Monday, May 28, 2018
Stone number one
John 8:10,11
When Jesus had raised Himself up and saw no one but the woman, He said to her, “Woman, where are those accusers of yours? Has no one condemned you?” She said, “No one, Lord.” And Jesus said to her, “Neither do I condemn you; go and sin no more.”
We live in a time of challenging social and moral issues. The matters of sexual orientation and preference that were previously kept in the closet are now on open display. In country after country, the matter of the rights of persons who don’t fit traditional definitions of sex, marriage, and family is being debated and voted on with predictable results. People are no longer coming out because they were never in.
I am no specialist in this area, but I believe that there is a domino effect in the matter of rights for those who are marginalised or discriminated against in our societies and cultures. Once we address the matter of rights for one group we become progressive and gradually take on the case of the next group and then the next.
Progressive activity often starts with the effort to address ethnic or racial minorities, or more popularly the place of women and children. These are all laudable and noble efforts and deserved to be addressed then, and where women, children, or minorities are being abused today the world needs to ensure that it stops. However, success in these areas then take the progressives into the next battle.

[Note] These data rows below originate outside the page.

(* [sidecar/ibreeze/orchestration/plan_validator.py:69-204 validate_plan] *)
Definition validate_plan (limit : nat) (plan : CompanyPlan) : result (list PlanValidationIssue) :=
  let tasks := department_tasks plan in
  let missing := issue
    (empty (goals plan) || empty tasks ||
     existsb (λ task, (strip (objective task) =? "") || empty (deliverables task) ||
                      empty (acceptance_criteria task)) tasks)
    "PV-001" "department_tasks"
    "Goals, objectives, deliverables and acceptance criteria are required." in
  let references := map local_ref tasks in
  let reference_set : gset string := list_to_set references in
  let repeated := issue (negb (Nat.eqb (size reference_set) (length references)))
    "PV-003" "department_tasks.local_ref" "Task references must be unique." in
  cyclic ← _has_cycle limit tasks;
  let issues :=
    missing ++ repeated ++ concat (map (task_issues reference_set) tasks) ++
    issue cyclic "PV-003" "department_tasks.dependency_refs"
      "Department task dependencies contain a cycle." ++
    issue (empty (final_acceptance_criteria plan)) "PV-009" "final_acceptance_criteria"
      "Final acceptance criteria are required." in
  Ok (sort_by issue_le issues).
End Validate.

(** ** What the cycle test decides *)

(** [a] depends on [b], both being tasks of the plan. *)
Definition depends (g : graph) (a b : string) : Prop :=
  b ∈ dict_keys g ∧ ∃ deps, dict_get g a = Some deps ∧ b ∈ deps.

(** No cycle is reachable from [a]. *)
Definition safe (g : graph) (a : string) : Prop :=
  ∀ b, rtc (depends g) a b → ¬ tc (depends g) b b.

Section Dfs.
Context (g : graph).
Abbreviation depends := (depends g).
Abbreviation safe := (safe g).
Abbreviation keys := (dict_keys g).

Lemma depends_key a b : depends a b → a ∈ keys ∧ b ∈ keys.
Proof. intros [Hb (deps & Ha & _)]. split; [|done]. apply dict_get_is_some. by exists deps. Qed.

Lemma tc_key a b : tc depends a b → a ∈ keys ∧ b ∈ keys.
Proof. induction 1 as [a b Hab|a b c Hab _ [_ IH]]; apply depends_key in Hab as []; done. Qed.

(** A node is safe when its dependencies are. *)
Lemma safe_step a : (∀ b, depends a b → safe b) → safe a.
Proof.
  intros Hd b Hab Hbb. assert (∃ c, depends a c ∧ rtc depends c b) as (c & Hac & Hcb).
  { apply rtc_inv in Hab as [<-|?]; [|done].
    inversion Hbb as [|? c ? ? ?]; subst; [by exists a|exists c; split; [done|by apply tc_rtc]]. }
  by apply (Hd c Hac b).
Qed.

Lemma safe_acyclic a : safe a → ¬ tc depends a a.
Proof. intros Ha. by apply Ha. Qed.

(** What holds of the marks when [node] is visited: the nodes on the path lead to
    it, and the finished ones are safe. *)
Record pre (node : string) (m : marks) : Prop := {
  pre_path : ∀ x, x ∈ m.1 → x ∈ keys ∧ tc depends x node;
  pre_safe : ∀ x, x ∈ m.2 → safe x }.

(** What a visit leaves when it answers [false]: the path is as it was, and [nodes]
    are among the finished ones. *)
Record post (nodes : string → Prop) (m m' : marks) : Prop := {
  post_path : m'.1 = m.1;
  post_grow : m.2 ⊆ m'.2;
  post_done : ∀ x, nodes x → x ∈ m'.2;
  post_safe : ∀ x, x ∈ m'.2 → safe x }.

(** A run that answers is right; one that does not ran out of a depth that was [short]. *)
Definition outcome (short : Prop) (nodes : string → Prop) (m : marks) (r : result bool * marks)
    : Prop :=
  (∃ b m', r = (Ok b, m') ∧ if b then ∃ x, tc depends x x else post nodes m m') ∨
  (short ∧ ∃ m', r = (Err RecursionError, m')).

Lemma any_outcome short f l m :
  (∀ x, x ∈ m.2 → safe x) →
  (∀ x m', x ∈ l → m'.1 = m.1 → (∀ y, y ∈ m'.2 → safe y) →
     outcome short (λ y, y = x ∧ x ∈ keys) m' (f x m')) →
  outcome short (λ y, y ∈ l ∧ y ∈ keys) m (any_tx f l m).
Proof.
  revert m. induction l as [|x l IH]; intros m Hm Hf; simpl.
  - left. exists false, m. split; [done|]. split; set_solver.
  - destruct (Hf x m) as [(b & m1 & Hx & Hb)|(Hshort & m1 & Hx)]; [by left|done..| |].
    2: { right. split; [done|]. exists m1. by apply tx_bind_run_err. }
    rewrite (tx_bind_run _ _ _ _ _ Hx). destruct b; [left; by exists true, m1|].
    destruct Hb as [P1 P2 P3 P4].
    destruct (IH m1) as [(b & m2 & Hl & Hb)|Hshort]; [done| | |by right].
    { intros y m' Hy Hm' Hs. apply Hf; [by right|congruence|done]. }
    left. exists b, m2. split; [done|]. destruct b; [done|]. destruct Hb as [Q1 Q2 Q3 Q4].
    split; [congruence|set_solver| |done].
    intros y [[->|Hy]%elem_of_cons Hk]; [|by apply Q3]. apply Q2, P3. done.
Qed.

(** The nodes not on the path. *)
Definition room (m : marks) : nat := size (list_to_set keys ∖ m.1).

Lemma room_enter node m :
  node ∈ keys → node ∉ m.1 → (room ({[node]} ∪ m.1, m.2) < room m)%nat.
Proof.
  intros Hk Hn. unfold room. apply subset_size. simpl. split; [set_solver|].
  intros Hsub. assert (node ∈ list_to_set keys ∖ m.1) as Hin by set_solver.
  apply Hsub in Hin. set_solver.
Qed.

(** A visit answers [true] only when there is a cycle, [false] only when the node is
    safe, and always when the depth exceeds the number of nodes not on the path. *)
Lemma visit_outcome limit node m :
  pre node m → node ∈ keys →
  outcome (limit ≤ room m)%nat (λ y, y = node ∧ node ∈ keys) m (visit g limit node m).
Proof.
  revert node m. induction limit as [|limit IH]; intros node m [Hpath Hsafe] Hk.
  { right. split; [lia|]. by exists m. }
  simpl. rewrite (tx_bind_run _ _ m m m) by done. destruct m as [vg vd]. simpl in *.
  case_bool_decide as Hvg; [left; exists true, (vg, vd); split; [done|exists node; by apply Hpath]|].
  case_bool_decide as Hvd; [left; exists false, (vg, vd); split; [done|split; set_solver]|].
  set (m1 := ({[node]} ∪ vg, vd)).
  rewrite (tx_bind_run _ _ _ tt m1) by done.
  destruct (proj2 (dict_get_is_some g node) Hk) as [deps Hdeps]. rewrite Hdeps.
  rewrite (tx_bind_run _ _ m1 deps m1) by done.
  destruct (any_outcome (S limit ≤ room (vg, vd))%nat (λ d, if d ∈? keys then visit g limit d else (mret false : tx marks bool)) deps m1)
    as [(b & m2 & Hany & Hb)|(Hshort & m2 & Hany)]; [done| | |].
  { intros x m' Hx Hm' Hs. destruct (x ∈? keys) eqn:Hxk; bools.
    - destruct (IH x m') as [Hok|(Hs' & Herr)]; [|done|by left|right; split; [|done]].
      + split; [|done]. intros y. rewrite Hm'. simpl. intros [->%elem_of_singleton|Hy]%elem_of_union.
        * split; [done|]. apply tc_once. split; [done|by exists deps].
        * destruct (Hpath y Hy) as [? Hyn]. split; [done|]. eapply tc_r; [exact Hyn|].
          split; [done|by exists deps].
      + pose proof (room_enter node (vg, vd) Hk Hvg) as Hlt.
        unfold room in *. rewrite Hm' in Hs'. simpl in *. lia.
    - left. exists false, m'. split; [done|]. split; set_solver. }
  2: { right. split; [done|]. exists m2. by apply tx_bind_run_err. }
  rewrite (tx_bind_run _ _ _ _ _ Hany). destruct b; [left; by exists true, m2|].
  destruct Hb as [P1 P2 P3 P4]. left. eexists false, _. split; [reflexivity|].
  assert (safe node) as Hnode.
  { apply safe_step. intros d [Hdk (deps' & Hd & Hin)]. rewrite Hdeps in Hd.
    injection Hd as <-. by apply P4, P3. }
  split; simpl; [rewrite P1; set_solver|set_solver|set_solver|].
  intros x [->%elem_of_singleton|Hx]%elem_of_union; [done|by apply P4].
Qed.

Lemma room_start (n : nat) : (length keys < n)%nat → (room (∅, ∅) < n)%nat.
Proof.
  intros Hn. unfold room. simpl.
  assert (size (list_to_set keys ∖ ∅ : gset string) ≤ size (list_to_set keys : gset string))%nat
    by (apply subseteq_size; set_solver).
  pose proof (size_list_to_set_le keys). lia.
Qed.
End Dfs.

Lemma dependency_graph_length tasks : (length (dict_keys (dependency_graph tasks)) ≤ length tasks)%nat.
Proof.
  unfold dependency_graph. rewrite <-(length_map local_ref tasks).
  apply submseteq_length, NoDup_submseteq; [apply dict_of_nodup|].
  intros k Hk. apply (proj1 (dict_of_keys _ _)), list_elem_of_fmap in Hk as ([k' deps] & -> & Hk).
  apply list_elem_of_In, in_map_iff in Hk as (t & [= <- <-] & Ht). apply list_elem_of_In, in_map_iff. by exists t.
Qed.

Lemma has_cycle_outcome limit tasks :
  (∃ b, _has_cycle limit tasks = Ok b ∧
     (b = true ↔ ∃ t, tc (depends (dependency_graph tasks)) t t)) ∨
  ((limit ≤ length tasks)%nat ∧ _has_cycle limit tasks = Err RecursionError).
Proof.
  set (g := dependency_graph tasks).
  destruct (any_outcome g (limit ≤ length tasks)%nat (visit g limit) (dict_keys g) (∅, ∅))
    as [(b & m & Hrun & Hb)|(Hshort & m & Hrun)].
  - set_solver.
  - intros x m Hx Hm Hsafe.
    destruct (visit_outcome g limit x m) as [Hok|[Hs Herr]]; [|done|by left|right; split; [|done]].
    + split; [|done]. rewrite Hm. set_solver.
    + pose proof (dependency_graph_length tasks). unfold room in Hs. rewrite Hm in Hs.
      destruct (decide (limit ≤ length tasks)%nat) as [|Hlt]; [done|].
      pose proof (room_start g limit). unfold room, g in *. simpl in *. lia.
  - left. exists b. split; [exact (f_equal fst Hrun)|]. destruct b; [done|]. split; [done|].
    intros [t Ht]. destruct Hb as [_ _ Hdone Hsafe].
    assert (t ∈ dict_keys g) as Hk by by eapply tc_key.
    by destruct (safe_acyclic g t (Hsafe t (Hdone t (conj Hk Hk)))).
  - right. split; [done|]. exact (f_equal fst Hrun).
Qed.

(** ** Execution orders *)

#[global] Instance depends_dec g a b : Decision (depends g a b).
Proof.
  unfold depends. apply and_dec; [apply _|].
  destruct (dict_get g a) as [deps|]; [|right; naive_solver].
  destruct (decide (b ∈ deps)); [left|right]; naive_solver.
Defined.

(** A node of [l] that depends on no other, below [a]. *)
Lemma pick_source g (l : list string) a :
  sn (depends g) a → a ∈ l → ∃ b, b ∈ l ∧ ∀ c, c ∈ l → ¬ depends g b c.
Proof.
  intros Ha. induction Ha as [a _ IH]; intros Hl.
  destruct (decide (Exists (depends g a) l)) as [(c & Hc & Hac)%Exists_exists|Hno].
  - by apply (IH c).
  - exists a. split; [done|]. intros c Hc Hac. apply Hno, Exists_exists. by exists c.
Qed.

(** What depends on what comes after it. *)
Definition ordered_by (g : graph) (order : list string) : Prop :=
  ∀ i j a b, order !! i = Some a → order !! j = Some b → depends g a b → (j < i)%nat.

Lemma acyclic_order g (l : list string) :
  (∀ t, ¬ tc (depends g) t t) → NoDup l → ∃ order, order ≡ₚ l ∧ ordered_by g order.
Proof.
  intros Hacyc. assert (∀ a, sn (depends g) a) as Hsn.
  { intros a. apply tc_finite_sn; [exact Hacyc|]. exists (dict_keys g).
    intros b Hb. by eapply tc_key. }
  remember (length l) as n eqn:Hn. revert l Hn. induction n as [|n IH]; intros l Hn Hnd.
  - exists []. destruct l; [|done]. split; [done|]. intros i. by rewrite lookup_nil.
  - destruct l as [|a l0] eqn:Hl; [done|]. rewrite <-Hl in *.
    destruct (pick_source g l a (Hsn a)) as (b & Hb & Hsrc); [subst l; by left|].
    apply elem_of_Permutation in Hb as [l' Hl'].
    destruct (IH l') as (order & Ho & Hord).
    { apply Permutation_length in Hl'. simpl in Hl'. lia. }
    { rewrite Hl' in Hnd. by apply NoDup_cons in Hnd as []. }
    exists (b :: order). split; [by rewrite Ho, Hl'|].
    intros [|i] [|j] x y Hx Hy Hxy; simpl in *; simplify_eq; [| |lia|].
    + destruct (Hacyc x). by apply tc_once.
    + destruct (Hsrc y); [|done]. rewrite Hl', <-Ho. right. by eapply list_elem_of_lookup_2.
    + enough (j < i)%nat by lia. by eapply Hord.
Qed.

Just this week Ireland voted to repeal the Eighth Amendment of its constitution, paving the way for the lifting of one of the strictest abortion laws in the world. The moment that critical vote succeeded everyone had another matter, social or political, to put to voters. Sinn Fein, a political group that was formally a rebel movement, has called for a referendum on a united Ireland following the abortion poll. The group’s Deputy leader Michelle O’Neill said “constitutional issues had gained renewed prominence following Friday’s Yes vote on changing the Irish constitution.”
The landslide result on the abortion legislation even surpassed the margin of victory in the Irish equal marriage referendum in 2015, by a vote of 62.07 percent to 37.93 percent. A leading Northern Ireland figure, Stephen Fry had this to say on Twitter, “Ireland has voted for change! Again! Now the campaign for marriage equality in Northern Ireland needs and deserves our support.”
In our text today, John 8:1-11, Jesus was confronted by the Jewish leaders of His time with a testing and thorny problem. They brought to Him a woman, who they said was caught in the very act of adultery. Well what a thing, the woman alone was caught red-handed! I guess that the bigots were so determined to trap Jesus that they didn’t think through the plan properly. So, if this woman was having sex with a man who wasn’t her husband, or who was someone else’s husband, the brother was allowed to get away scot-free.
Sex is always an exciting problem to bring to religious leaders. And since the laws of the land always have something to say about who could have sex with whom, it is made all the more exciting as existing laws, religious teaching, and social views clash. There was no better way to trap Jesus with His particular and sometimes peculiar views.
Jesus was being backed into a vortex that had a mix of Jewish law and tradition being combined with the existing Roman law that governed the state at the time. The Pharisees were twisting the law a bit because the law required that the woman had to be a betrothed virgin to qualify for the death penalty, and in any case, both parties had to be stoned not just the woman.
In addition, they knew that the Romans had taken away from them the power of the death penalty, they faced this even when they tried to have Jesus killed, “Pilate said to them, “You take Him and judge Him according to your law.” Therefore the Jews said to him, “It is not lawful for us to put anyone to death,” John 18:31.
By their calculation, Jesus had two possible answers to give. He could agree with the stoning and run afoul of the Roman law and be arrested, or He could not agree and run afoul of the Jewish community as a fake because He didn’t keep the law of Moses.
Jesus never fell into a trap. Jesus attacked their vulnerability, sin. He ignored the challenged posed by the Roman law and went to the core of God’s law. The woman, guilty if she was, must be punished by the innocent. Adultery was not criminally wrong, it was morally wrong, and the moral police needed to be morally pure to effect their judgement on the accused.
Jesus then does the bizarre thing of writing on the ground. We have no idea what He wrote and so many speculate. Some think he might have written the commandments and others think that He might have started to write out the list of sins of those who accused the woman while being themselves guilty of moral failings.
One of the saddest things recently, especially in America, is to see preachers and politicians caught in the act of the very things that they so vehemently condemn from the podium. So many of them have been caught in adultery, or caught with their same-sex partners having condemned the LGBTQ+ community. It causes us all to hang our heads in shame.
Jesus did not condone the woman’s sin, He charged her to go and sin no more. Maybe we Christians need to bring compassion to the sinners of our day and not condemnation, especially if we examine our own moral failings.
The woman got out of the stoning because no one qualified to pick up stone number one.
Think on these things:
- Do you have any relatives or friends in the LGBTQ+ community?
- Does your relationship with any members of the LGBTQ+ community that you know open up the way to share the gospel and discuss sin?
- If we were to stone people today who broke the moral law, would you be able to pick up the first stone?
Prayer focus:
Let us pray today that we would learn to minister to sinners in the love of God without condemnation.